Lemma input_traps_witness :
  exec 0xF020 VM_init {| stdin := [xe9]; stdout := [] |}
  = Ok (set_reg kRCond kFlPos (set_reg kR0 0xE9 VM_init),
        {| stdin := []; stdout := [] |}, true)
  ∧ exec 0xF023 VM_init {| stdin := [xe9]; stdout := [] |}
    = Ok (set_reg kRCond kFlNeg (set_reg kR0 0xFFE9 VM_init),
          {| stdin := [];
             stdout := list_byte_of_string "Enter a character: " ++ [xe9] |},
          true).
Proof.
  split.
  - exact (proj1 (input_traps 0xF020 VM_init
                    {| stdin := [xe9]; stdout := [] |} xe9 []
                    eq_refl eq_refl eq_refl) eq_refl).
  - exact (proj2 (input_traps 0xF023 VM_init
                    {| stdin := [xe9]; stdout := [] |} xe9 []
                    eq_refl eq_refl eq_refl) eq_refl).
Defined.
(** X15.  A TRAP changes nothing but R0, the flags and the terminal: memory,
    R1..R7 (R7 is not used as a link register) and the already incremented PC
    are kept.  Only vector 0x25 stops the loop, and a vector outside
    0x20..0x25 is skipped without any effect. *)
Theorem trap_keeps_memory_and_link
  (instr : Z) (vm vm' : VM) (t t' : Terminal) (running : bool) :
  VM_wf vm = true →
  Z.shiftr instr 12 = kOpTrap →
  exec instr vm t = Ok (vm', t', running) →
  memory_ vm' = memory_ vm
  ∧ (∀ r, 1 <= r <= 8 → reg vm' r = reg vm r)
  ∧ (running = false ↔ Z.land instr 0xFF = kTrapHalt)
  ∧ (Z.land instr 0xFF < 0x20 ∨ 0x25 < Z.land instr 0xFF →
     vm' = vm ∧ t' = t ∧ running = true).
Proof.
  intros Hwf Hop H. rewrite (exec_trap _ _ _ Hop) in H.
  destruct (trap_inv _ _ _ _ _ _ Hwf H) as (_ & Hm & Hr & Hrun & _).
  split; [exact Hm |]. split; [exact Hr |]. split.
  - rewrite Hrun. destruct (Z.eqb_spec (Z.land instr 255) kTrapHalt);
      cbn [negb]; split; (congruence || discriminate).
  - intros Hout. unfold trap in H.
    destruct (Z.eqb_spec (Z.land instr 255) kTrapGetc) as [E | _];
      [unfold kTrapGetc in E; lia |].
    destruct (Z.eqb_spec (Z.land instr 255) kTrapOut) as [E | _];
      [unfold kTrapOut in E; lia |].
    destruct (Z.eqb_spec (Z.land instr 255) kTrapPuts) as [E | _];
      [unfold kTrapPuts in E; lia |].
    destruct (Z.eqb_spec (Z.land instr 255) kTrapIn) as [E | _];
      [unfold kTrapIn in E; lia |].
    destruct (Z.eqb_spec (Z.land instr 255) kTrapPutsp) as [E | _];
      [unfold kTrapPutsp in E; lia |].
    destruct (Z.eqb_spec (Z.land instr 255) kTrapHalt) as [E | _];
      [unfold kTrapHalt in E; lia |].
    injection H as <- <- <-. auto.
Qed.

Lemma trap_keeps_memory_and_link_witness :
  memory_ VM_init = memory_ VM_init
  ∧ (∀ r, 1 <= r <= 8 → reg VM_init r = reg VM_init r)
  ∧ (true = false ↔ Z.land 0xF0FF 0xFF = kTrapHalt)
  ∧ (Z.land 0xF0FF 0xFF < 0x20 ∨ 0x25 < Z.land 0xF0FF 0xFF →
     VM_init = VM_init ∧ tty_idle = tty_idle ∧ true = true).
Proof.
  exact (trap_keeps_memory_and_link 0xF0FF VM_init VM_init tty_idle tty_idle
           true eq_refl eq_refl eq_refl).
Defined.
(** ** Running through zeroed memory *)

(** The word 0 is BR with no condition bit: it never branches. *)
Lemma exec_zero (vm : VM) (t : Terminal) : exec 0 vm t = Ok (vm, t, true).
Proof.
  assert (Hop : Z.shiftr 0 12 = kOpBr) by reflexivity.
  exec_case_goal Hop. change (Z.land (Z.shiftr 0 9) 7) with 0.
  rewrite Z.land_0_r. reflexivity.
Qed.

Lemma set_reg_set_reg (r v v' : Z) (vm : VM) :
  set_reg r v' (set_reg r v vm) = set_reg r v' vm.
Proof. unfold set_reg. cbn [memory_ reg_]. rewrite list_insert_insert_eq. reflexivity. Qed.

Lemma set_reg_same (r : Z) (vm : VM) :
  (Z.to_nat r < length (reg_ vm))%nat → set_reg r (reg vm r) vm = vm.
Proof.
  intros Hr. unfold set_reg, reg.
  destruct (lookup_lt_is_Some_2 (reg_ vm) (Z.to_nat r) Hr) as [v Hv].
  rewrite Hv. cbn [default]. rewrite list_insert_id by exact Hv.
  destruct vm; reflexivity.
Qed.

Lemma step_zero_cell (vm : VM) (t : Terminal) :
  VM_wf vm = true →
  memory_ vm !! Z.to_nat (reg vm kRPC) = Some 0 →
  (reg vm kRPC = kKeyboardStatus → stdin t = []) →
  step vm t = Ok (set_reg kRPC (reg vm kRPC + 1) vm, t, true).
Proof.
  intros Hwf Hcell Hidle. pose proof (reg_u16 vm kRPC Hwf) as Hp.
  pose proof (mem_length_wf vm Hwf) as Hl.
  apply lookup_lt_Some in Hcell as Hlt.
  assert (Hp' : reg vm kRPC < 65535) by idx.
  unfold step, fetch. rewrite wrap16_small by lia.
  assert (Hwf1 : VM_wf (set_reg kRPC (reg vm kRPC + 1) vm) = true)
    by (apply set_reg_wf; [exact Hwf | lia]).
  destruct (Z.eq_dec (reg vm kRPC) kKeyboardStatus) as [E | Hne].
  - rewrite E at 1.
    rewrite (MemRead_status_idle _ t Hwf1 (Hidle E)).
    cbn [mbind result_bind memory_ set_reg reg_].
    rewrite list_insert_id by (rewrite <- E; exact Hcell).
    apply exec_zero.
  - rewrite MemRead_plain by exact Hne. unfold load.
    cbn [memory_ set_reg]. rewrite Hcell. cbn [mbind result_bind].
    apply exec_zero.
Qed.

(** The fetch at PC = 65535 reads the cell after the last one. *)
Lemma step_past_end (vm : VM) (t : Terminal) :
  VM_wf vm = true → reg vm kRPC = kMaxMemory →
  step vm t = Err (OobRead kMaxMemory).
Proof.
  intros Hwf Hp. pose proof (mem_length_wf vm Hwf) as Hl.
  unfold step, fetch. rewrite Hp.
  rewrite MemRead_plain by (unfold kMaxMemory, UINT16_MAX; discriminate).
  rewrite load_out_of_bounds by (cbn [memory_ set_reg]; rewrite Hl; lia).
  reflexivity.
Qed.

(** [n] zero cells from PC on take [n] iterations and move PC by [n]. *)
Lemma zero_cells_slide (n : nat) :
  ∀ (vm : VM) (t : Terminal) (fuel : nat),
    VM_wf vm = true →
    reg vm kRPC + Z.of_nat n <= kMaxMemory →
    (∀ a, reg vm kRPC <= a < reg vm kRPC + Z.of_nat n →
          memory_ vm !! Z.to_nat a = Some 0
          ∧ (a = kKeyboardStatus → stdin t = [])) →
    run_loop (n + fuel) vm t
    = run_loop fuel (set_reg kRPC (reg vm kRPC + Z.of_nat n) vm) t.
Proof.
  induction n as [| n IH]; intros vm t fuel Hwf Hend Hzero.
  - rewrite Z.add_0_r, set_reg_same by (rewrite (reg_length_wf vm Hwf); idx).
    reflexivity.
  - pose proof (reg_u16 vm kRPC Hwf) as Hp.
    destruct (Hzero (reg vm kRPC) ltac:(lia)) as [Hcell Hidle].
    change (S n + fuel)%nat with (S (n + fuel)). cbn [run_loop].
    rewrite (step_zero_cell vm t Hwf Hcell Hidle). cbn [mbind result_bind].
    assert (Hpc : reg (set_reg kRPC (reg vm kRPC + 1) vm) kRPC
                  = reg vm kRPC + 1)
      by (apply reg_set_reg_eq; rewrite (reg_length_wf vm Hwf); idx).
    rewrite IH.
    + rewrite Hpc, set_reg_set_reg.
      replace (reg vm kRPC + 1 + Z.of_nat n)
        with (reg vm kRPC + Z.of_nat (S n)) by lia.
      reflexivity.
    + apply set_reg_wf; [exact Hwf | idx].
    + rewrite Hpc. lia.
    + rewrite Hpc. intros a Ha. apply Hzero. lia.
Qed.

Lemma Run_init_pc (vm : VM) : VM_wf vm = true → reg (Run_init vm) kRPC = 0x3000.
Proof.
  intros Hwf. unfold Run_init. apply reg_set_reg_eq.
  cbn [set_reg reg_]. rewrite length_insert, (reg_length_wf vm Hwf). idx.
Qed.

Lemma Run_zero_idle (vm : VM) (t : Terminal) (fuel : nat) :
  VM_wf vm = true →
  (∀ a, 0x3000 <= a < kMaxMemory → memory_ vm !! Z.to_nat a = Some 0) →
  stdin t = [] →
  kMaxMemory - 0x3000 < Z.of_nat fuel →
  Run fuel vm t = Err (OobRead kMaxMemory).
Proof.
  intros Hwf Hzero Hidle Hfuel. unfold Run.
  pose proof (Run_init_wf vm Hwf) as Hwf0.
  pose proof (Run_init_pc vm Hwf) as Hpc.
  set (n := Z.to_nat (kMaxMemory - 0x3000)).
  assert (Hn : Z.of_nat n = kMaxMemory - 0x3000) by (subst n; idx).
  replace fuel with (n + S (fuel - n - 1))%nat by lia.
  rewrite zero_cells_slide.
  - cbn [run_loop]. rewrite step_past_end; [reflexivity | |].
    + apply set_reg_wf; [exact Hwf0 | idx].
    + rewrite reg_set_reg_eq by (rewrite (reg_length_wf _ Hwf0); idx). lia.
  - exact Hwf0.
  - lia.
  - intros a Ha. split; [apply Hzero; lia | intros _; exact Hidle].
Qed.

_WHAT IS NEEDED_
The lines above from the one with "Hwf | idx]." through the one with "assert (Hn : Z.of_nat" are to be duplicated exactly, ends included, with nothing added.

_ANSWER FOR THE TASK_
    + apply set_reg_wf; [exact Hwf | idx].
    + rewrite Hpc. lia.
    + rewrite Hpc. intros a Ha. apply Hzero. lia.
Qed.

Lemma Run_init_pc (vm : VM) : VM_wf vm = true → reg (Run_init vm) kRPC = 0x3000.
Proof.
  intros Hwf. unfold Run_init. apply reg_set_reg_eq.
  cbn [set_reg reg_]. rewrite length_insert, (reg_length_wf vm Hwf). idx.
Qed.

Lemma Run_zero_idle (vm : VM) (t : Terminal) (fuel : nat) :
  VM_wf vm = true →
  (∀ a, 0x3000 <= a < kMaxMemory → memory_ vm !! Z.to_nat a = Some 0) →
  stdin t = [] →
  kMaxMemory - 0x3000 < Z.of_nat fuel →
  Run fuel vm t = Err (OobRead kMaxMemory).
Proof.
  intros Hwf Hzero Hidle Hfuel. unfold Run.
  pose proof (Run_init_wf vm Hwf) as Hwf0.
  pose proof (Run_init_pc vm Hwf) as Hpc.
  set (n := Z.to_nat (kMaxMemory - 0x3000)).
  assert (Hn : Z.of_nat n = kMaxMemory - 0x3000) by (subst n; idx).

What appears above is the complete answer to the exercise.